Is ignoring the presence of the dead fish ethical? What about turning off costly pollution-prevention equipment except when the EPA announces a pending compliance visit? (another real example) Engineering equations can't answer this. What say the humanists? What says Luther/Lutheran theologians?
The main thing the top 15 (I didn't check all 50) on the list shared was the characteristics of their student population. An admissions officer can't know which individual student will go on to seek a Ph.D. in science or engineering, but he does know what pool of candidates he will come from. So it seems largely a matter of advertising to and recruiting highly prepared students.
Carleton students, 13% majored in physical sciences, math not listed separately*
2000 undergrads*
525 S&E Ph.D's within 9 years***
University of Chicago had 7% in physical science and 7% in math**
5000 undergrads**
873 S&E Ph.D's within 9 years***
So, no apparent disadvantage for those individuals choosing a smaller but still high quality liberal arts college who would then wish to pursue graduate study.

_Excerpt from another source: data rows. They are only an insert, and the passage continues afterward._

(** ** The guard *)

Lemma guard_false_range (d : B64.float) :
  B64.valid d = true -> isnan d = false ->
  gtb d (lit 1000000000) || ltb d (lit (-1000000000)) = false ->
  B64.is_finite d = true /\
  -1000000000 * scale <= ticks d <= 1000000000 * scale.
Proof.
  intros V N G. apply orb_false_iff in G. destruct G as [G1 G2].
  destruct lit_1e9 as (V1 & F1 & T1). destruct lit_m1e9 as (V2 & F2 & T2).
  change (gtb d (lit 1000000000)) with (SFltb (lit 1000000000) d) in G1.
  change (ltb d (lit (-1000000000))) with (SFltb d (lit (-1000000000))) in G2.
  assert (F : B64.is_finite d = true).
  { destruct d as [s | [ | ] | | s m e]; try reflexivity.
    - vm_compute in G2. discriminate G2.
    - vm_compute in G1. discriminate G1.
    - discriminate N. }
  split; [exact F | ].
  rewrite SFltb_ticks in G1, G2 by assumption.
  rewrite T1 in G1. rewrite T2 in G2.
  apply Z.ltb_ge in G1, G2. lia.
Qed.

(** ** normalizeRelative on doubles, in ticks *)

Lemma normalizeRelative_ticks (fuel : nat) (d : B64.float) :
  B64.valid d = true -> isnan d = false ->
  gtb d (lit 1000000000) || ltb d (lit (-1000000000)) = false ->
  (max_iterations <= fuel)%nat ->
  exists r k,
    Degree.normalizeRelative fuel d = Some r /\
    B64.valid r = true /\ B64.is_finite r = true /\
    -180 * scale <= ticks r < 180 * scale /\
    ticks r = ticks d + k * (360 * scale).
Proof.
  intros V N G Hfuel.
  destruct (guard_false_range d V N G) as (F & Hlo & Hhi).
  unfold Degree.normalizeRelative. rewrite N, G. unfold Degree.loops.
  pose proof scale_pos as Hs. pose proof max_iterations_Z as Hmax.
  destruct lit_180 as (V180 & F180 & T180).
  destruct lit_m180 as (Vm & Fm & Tm).
  destruct (Z_le_gt_dec (180 * scale) (ticks d)) as [Hge | Hlt].
  - (* the first loop runs, the second does not *)
    destruct (@count_down (ticks d) (180 * scale) (360 * scale) 2777778)
      as (k & K0 & KN & Klo & Khi); try lia.
    destruct (@while_ge_exact 180 V180 F180 T180 k fuel d) as [Hsome _];
      try assumption; try lia.
    destruct (Hsome ltac:(lia)) as (r1 & E1 & V1 & F1 & T1). rewrite E1.
    destruct (@while_lt_exact (-180) Vm Fm Tm O (fuel - k) r1) as [Hsome2 _];
      try assumption; try lia.
    destruct (Hsome2 ltac:(lia)) as (r2 & E2 & V2 & F2 & T2). rewrite E2.
    exists r2, (- Z.of_nat k). repeat split; auto; lia.
  - (* the first loop does not run *)
    destruct (@while_ge_exact 180 V180 F180 T180 O fuel d) as [Hsome _];
      try assumption; try lia.
    destruct (Hsome ltac:(lia)) as (r1 & E1 & V1 & F1 & T1). rewrite E1.
    destruct (Z_le_gt_dec (-180 * scale) (ticks d)) as [Hin | Hout].
    + destruct (@while_lt_exact (-180) Vm Fm Tm O (fuel - 0) r1) as [Hsome2 _];
        try assumption; try lia.
      destruct (Hsome2 ltac:(lia)) as (r2 & E2 & V2 & F2 & T2). rewrite E2.
      exists r2, 0. repeat split; auto; lia.
    + destruct (@count_up (ticks d) (-180 * scale) (360 * scale) 2777778)
        as (k & K0 & KN & Klo & Khi); try lia.
      destruct (@while_lt_exact (-180) Vm Fm Tm k (fuel - 0) r1) as [Hsome2 _];
        try assumption; try lia.
      { intros j Hj. rewrite T1.
        replace (ticks d - Z.of_nat 0 * (360 * scale) + j * (360 * scale))
          with (ticks d + (45 * j) * (8 * scale)) by lia.
        apply representable_dominated; auto; try lia. nia. }
      destruct (Hsome2 ltac:(lia)) as (r2 & E2 & V2 & F2 & T2). rewrite E2.
      exists r2, (Z.of_nat k). repeat split; auto; lia.
Qed.
(** * wordbubble: the text-to-layout pipeline of [app.js]

    A shallow embedding of the pipeline functions of [app.js]
    ([countWords], [inference], [clustering], [improveLayout], [visualize],
    [optimalFontSize] and the part of [Chart] that calls it), and the
    properties of the design document checked against them.

    The file follows the later of the two versions of [app.js], in which
    [visualize] takes the radius range [minR], [maxR]; the earlier one is
    the same pipeline with the range fixed to 10 and 30.

    Conventions.
    - JavaScript numbers that carry coordinates, radii and font sizes are
      real numbers ([R]), with [NaN] and [undefined] added where the code
      can produce them ([jsnum]); a stored count is a [jsval].  Arithmetic
      is exact, except in the radius scale in double precision
      ([radius_scale_fl]), where every operation is rounded.
    - A plain JavaScript object used as a map is a list of its own
      properties in creation order together with the names it inherits from
      [Object.prototype]; the vocabulary (a parsed JSON object that is only
      read) is a [gmap string nat] of its own keys.
    - A call that can throw or not return yields an [outcome].
    - The libraries [app.js] imports are not part of it.  d3-array's
      [extent] and d3-scale's [scaleSqrt] and the entry of skmeans are
      written out from the libraries' sources; tsne-js, the rounds of
      skmeans after its initialisation and the d3-force simulation are
      functions that are not looked into ([Env]). *)

From Stdlib Require Import List Ascii String NArith Arith Bool Lia Reals Lra.
From Stdlib Require Import Permutation Sorted.
From stdpp Require Import base strings gmap.
Import ListNotations.
Lemma legacy_step (k : nat) (opening : Q) :
  (k < n)%nat ->
  opening == schedule_balance pv rate n k ->
  let interestRate := LoanContext.getEffInterestRate lc in
  let pmt_ :=
    pmt opening interestRate
      (LoanContext.getEffTerm lc - inject_Z (Z.of_nat k + 1) + 1) in
  legacy_on_schedule pv rate n (S k)
    (LoanSummaryItem.mk (Z.of_nat k + 1) opening
       (opening - (pmt_ - opening * interestRate))
       (opening * interestRate) (pmt_ - opening * interestRate) pmt_).
Proof.
intros Hk Ho interestRate pmt_.
assert (Hp : pmt_ == level_payment pv rate n).
{ unfold pmt_. rewrite (pmt_standard _ _ _ (Z.of_nat (n - k))).
  - rewrite (annuity_comp _ (schedule_balance pv rate n k) _ rate);
      [|exact Ho|exact legacy_rate].
    apply annuity_recomputed; assumption.
  - unfold interestRate. rewrite legacy_rate. exact rate_pos.
  - lia.
  - rewrite legacy_term. rewrite !inject_Z_plus, Nat2Z.inj_sub by lia.
    unfold Zminus. rewrite inject_Z_plus, inject_Z_opp.
    change (inject_Z 1) with 1. ring. }
unfold legacy_on_schedule.
cbn [LoanSummaryItem.period LoanSummaryItem.pmt LoanSummaryItem.interestPaid
  LoanSummaryItem.principalPaid LoanSummaryItem.principalFinalBalance].
replace (S k - 1)%nat with k by lia.
split; [lia|]. split; [exact Hp|].
unfold interestRate. rewrite Hp, legacy_rate, Ho.
split; [reflexivity|]. split; [reflexivity|].
unfold schedule_balance. simpl. ring.
Qed.

Lemma legacy_loop_on_schedule (fuel : nat) :
  forall (k : nat) (l : list LoanSummaryItem.t) (prev : option LoanSummaryItem.t),
    length l = k -> (k <= n)%nat -> (n - k < fuel)%nat ->
    (k = 0%nat -> prev = None) ->
    (forall j s, nth_error l j = Some s -> legacy_on_schedule pv rate n (S j) s) ->
    exists l',
      legacy_loop frequency_year frequency_month pmt getOperatorContextsAt
        fuel lc (LoanContext.getEffTerm lc) (Z.of_nat k + 1) prev l
      = Return l'
      /\ length l' = n
      /\ forall j s, nth_error l' j = Some s -> legacy_on_schedule pv rate n (S j) s.
Proof.
induction fuel as [|fuel IH]; intros k l prev Hlen Hk Hf Hprev Hall; [lia|].
cbn [legacy_loop].
destruct (Nat.eq_dec k n) as [E|NE].
- assert (Ht : Qle_bool (inject_Z (Z.of_nat k + 1)) (LoanContext.getEffTerm lc)
               = false).
  { apply Qle_bool_false. rewrite legacy_term, <- Zlt_Qlt. lia. }
  rewrite Ht. exists l. split; [reflexivity|]. split; [lia|exact Hall].
- assert (Ht : Qle_bool (inject_Z (Z.of_nat k + 1)) (LoanContext.getEffTerm lc)
               = true).
  { apply Qle_bool_true. rewrite legacy_term, <- Zle_Qle. lia. }
  rewrite Ht. rewrite legacy_context_rate.
  set (prev' := if (1 <? Z.of_nat k + 1)%Z then last_opt l else prev).
  set (opening := match prev' with
                  | Some s => LoanSummaryItem.principalFinalBalance s
                  | None => LoanContext.principal lc
                  end).
  assert (Ho : opening == schedule_balance pv rate n k).
  { unfold opening, prev'. destruct k as [|k].
    - simpl. rewrite (Hprev eq_refl). exact legacy_pv.
    - replace (1 <? Z.of_nat (S k) + 1)%Z with true
        by (symmetry; apply Z.ltb_lt; lia).
      destruct (last_opt_nonempty l) as [s Hs]; [lia|].
      rewrite Hs. apply last_opt_nth in Hs. rewrite Hlen in Hs. simpl in Hs.
      apply Hall in Hs. apply Hs. }
  pose proof (legacy_step k opening ltac:(lia) Ho) as Hstep.
  cbv zeta in Hstep.
  replace (Z.of_nat k + 1 + 1)%Z with (Z.of_nat (S k) + 1)%Z by lia.
  apply IH.
  + rewrite length_app. simpl. lia.
  + lia.
  + lia.
  + intros H. discriminate.
  + intros j s Hj.
    destruct (Nat.lt_ge_cases j (length l)) as [Hlt|Hge].
    * rewrite nth_error_app1 in Hj by exact Hlt. now apply Hall.
    * rewrite nth_error_app2 in Hj by exact Hge.
      destruct (j - length l)%nat as [|d] eqn:Ed.
      -- simpl in Hj. injection Hj as <-.
         replace j with k by lia. exact Hstep.
      -- destruct d; discriminate.
Qed.

(** C10 (with the bound on the rate that the code needs): for a loan of
    positive principal at a positive per-period rate [rate] over a whole
    number [n >= 1] of periods, principal-and-interest repayments and no
    operator at any period, with [n = 1] or [rate * (1 + rate) <= 1], and
    for a [pmt] that computes the standard annuity payment, the legacy
    engine and the present engine, given the same principal, effective rate
    and effective term, both return, and for every period [1 .. n] they
    yield equal payment, interest paid, principal paid and closing
    balance. *)
Theorem legacy_and_present_agree :
  exists (res : CalcResult) (lres : LegacyResult),
    calculate pmt getOperatorsAt e = Return res
    /\ legacy_calculate frequency_year frequency_month pmt getOperatorContextsAt lc
       = Return lres
    /\ length (summaryList lres) = n
    /\ length (res_amortizationList res) = S n
    /\ forall k : nat,
         (1 <= k <= n)%nat ->
         exists (s : LoanSummaryItem.t) (a : AmortizationItem.t),
           nth_error (summaryList lres) (k - 1) = Some s
           /\ nth_error (res_amortizationList res) k = Some a
           /\ LoanSummaryItem.period s = Z.of_nat k
           /\ AmortizationItem.period a = JsInt (Z.of_nat k)
           /\ LoanSummaryItem.pmt s == AmortizationItem.repayment a
           /\ LoanSummaryItem.interestPaid s == AmortizationItem.interestPaid a
           /\ LoanSummaryItem.principalPaid s == AmortizationItem.principalPaid a
           /\ LoanSummaryItem.principalFinalBalance s
              == AmortizationItem.principalBalance a.
Proof.
destruct (calculate_returns pmt getOperatorsAt e) as [res Hres].
destruct (present_engine_on_schedule res Hres) as (Hlen & Hnew).
destruct (legacy_loop_on_schedule
            (S (Z.to_nat (Qfloor (LoanContext.getEffTerm lc)))) 0 [] None)
  as (l & Hl & Hln & Hold); try reflexivity; try lia.
{ rewrite (Qfloor_comp _ _ legacy_term), Qfloor_Z. lia. }
{ intros j s H. destruct j; discriminate. }
assert (Hred : exists t,
  legacy_reduce l = Return t).
{ unfold legacy_reduce. destruct l as [|x l]; [simpl in Hln; lia|]. eauto. }
destruct Hred as [t Ht].
exists res, (mkLegacyResult l t).
split; [exact Hres|]. split.
{ unfold legacy_calculate. change (Z.of_nat 0 + 1)%Z with 1%Z in Hl.
  rewrite Hl. cbn [bind]. rewrite Ht. reflexivity. }
split; [exact Hln|]. split; [exact Hlen|].
intros k Hk. cbn [summaryList].
destruct (nth_error l (k - 1)) as [s|] eqn:Es;
  [|apply nth_error_None in Es; lia].
destruct (nth_error (res_amortizationList res) k) as [a|] eqn:Ea;
  [|apply nth_error_None in Ea; lia].
exists s, a. split; [reflexivity|]. split; [reflexivity|].
destruct (Hnew k a ltac:(lia) Ea) as (Hp & H1 & H2 & H3 & H4).
pose proof (Hold _ _ Es) as (Gp & G1 & G2 & G3 & G4).
replace (S (k - 1)) with k in * by lia.
split; [exact Gp|]. split; [exact Hp|].
rewrite G1, G2, G3, G4, H1, H2, H3, H4. repeat split; reflexivity.
Qed.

*http://collegesearch.collegeboard.com/search/CollegeDetail.jsp?match=true&collegeId=509&searchType=college&type=qfs&word=carleton#
**http://collegesearch.collegeboard.com/search/CollegeDetail.jsp?collegeId=1713&profileId=0#
***http://www.nsf.gov/statistics/infbrief/nsf08311/#tab2
University Business reported in 2007 that small colleges were successfully attracting science majors.
http://www.universitybusiness.com/viewarticle.aspx?articleid=732
A college with a Wittenberg view, I assume, would be a small liberal arts college and would offer programs that students interested in various fields including sciences could feel confident would prepare them for whatever they would pursue after graduation. If Carleton can do it, then it can be done. The college would really need to attract the students and faculty who want to do it. There would have to be a commitment to recruit at least the students if not also some faculty. The program would have to be communicated to those prospective students, many of whom are sitting in the pews Sundays. They can't choose what doesn't exist, or if it does and they are unaware of it. Just pure supposition but perhaps the faculty at some particular Lutheran campus already want to move in that direction. It seems that if they can have a meeting of the minds within their departments they could be able to steer in that direction. That would take some confidence, but seems within possibility. In fact, it may be more effective than a university president trying to make it happen. I don't know how strong the current leaders are. If they are not very strong, they may depend on the faculty for direction or worse, fear change.
Looking at the horizon for my own children, it would be nice for them to have a great Lutheran college to attend. It would be great to be assured the colleges and congregations are really walking together in providing the most appropriate education for their capable college aged church members.